Epidemias contemporâneas e seus desafios relacionados à histeria coletiva

Enviada em 09/04/2020

No filme ‘‘Contágio’’, é retratado o surgimento de um vírus na China que acarreta em fechamento de fronteiras e isolamento social da população. De maneira análoga à ficção, desde a Idade Média a contemporaneidade surgem epidemias, e com o avanço da tecnologia um problema a ser debatido é a disseminação de informação e consequente histeria coletiva que afeta a saúde mental.

A priori, segundo o pensamento de Mário Sérgio Cortella a mídia age como corpo docente na sociedade, ou seja, tem o poder de formar os indivíduos. Em contrapartida, a internet com fake news atrapalham essa formação, cada vez mais com o acesso expandido a divulgação de informação errada em casos de epidemia é vista como gatilho para o desequilíbrio emocional, gerando assim, problemas desnecessários com ansiedade e ataque de pânico.

Ademais, a sociedade atual é definida no conceito de ‘‘modernidade líquida’’ de Zygmunt Bauman, ou seja, as relações econômicas sobrepõe as relações humanas que são fragilizadas e superficiais. Dessa forma, torna-se mais suscetível o estabelecimento de uma histeria coletiva, ou seja, uma ansiedade e consequente perda de controle sobre os atos e emoções, colocando em risco a si e ao grupo.

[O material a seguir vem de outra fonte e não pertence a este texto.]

Lemma scores_check_cell_rejects cell (s : Matrix) :
  cell_accepted cell = false ->
  exists msg, scores_check_cell cell s = (Raised (ValueError msg), s).
Proof.
  destruct cell as [[score col_label] row_label].
  unfold cell_accepted, numeric, present, scores_check_cell, bind.
  generalize (label_in col_label [Some "Nan"; None])
             (label_in row_label [Some "Nan"; None]).
  intros bc br.
  destruct score, bc, br; simpl; intros H; try discriminate H;
    eexists; reflexivity.
Qed.


(** Where the cells of [iter m] come from. *)
Lemma in_iter (m : Matrix) (v : value) (c r : label) :
  In (v, c, r) (iter m) ->
  (exists row, In row (data (mat m)) /\ In v row) /\
  In c (cols_labels m) /\ In r (rows_labels m).
Proof.
  unfold iter. rewrite in_flat_map. intros [[row rl] [Hrow Hin]].
  rewrite in_map_iff in Hin. destruct Hin as [[v' c'] [E Hvc]].
  injection E as -> -> ->.
  split; [exists row; split|split].
  - eapply in_combine_l; eauto.
  - eapply in_combine_l; eauto.
  - eapply in_combine_r; eauto.
  - eapply in_combine_r; eauto.
Qed.

Lemma iter_of_std (sds : list float) (cols : list label) :
  iter (of_std sds cols) =
  map (fun '(sd, col_label) => (VFloat sd, col_label, Some "sd"))
      (combine sds cols).
Proof.
  unfold iter, of_std. simpl. rewrite app_nil_r.
  revert cols. induction sds as [|sd sds IH]; intros [|c cols]; simpl;
    try reflexivity.
  now rewrite IH.
Qed.


Lemma scores_check_sd_run (sd : float) (col_label row_label : label) (s : Matrix) :
  scores_check_sd (VFloat sd, col_label, row_label) s =
  (if feqb sd fzero
   then Raised (ValueError ("Standard deviation in background is 0 in column:"
                              ++ str_of_label col_label))
   else Returned tt, s).
Proof.
  unfold scores_check_sd, bind. simpl.
  destruct (feqb sd fzero); reflexivity.
Qed.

Portanto, diante dos problemas mencionados em uma epidemia é necessário uma ação conjunta do Ministério da Saúde e da mídia para conscientizar a população por meio de pronunciamentos de especialistas em horários nobres informando sobre os riscos e dando a orientação adequada a ser seguida para cada caso. Dessa forma, ao cessar o sentimento de ansiedade dos indivíduos impeça por conseguinte a eclosão de uma histeria coletiva.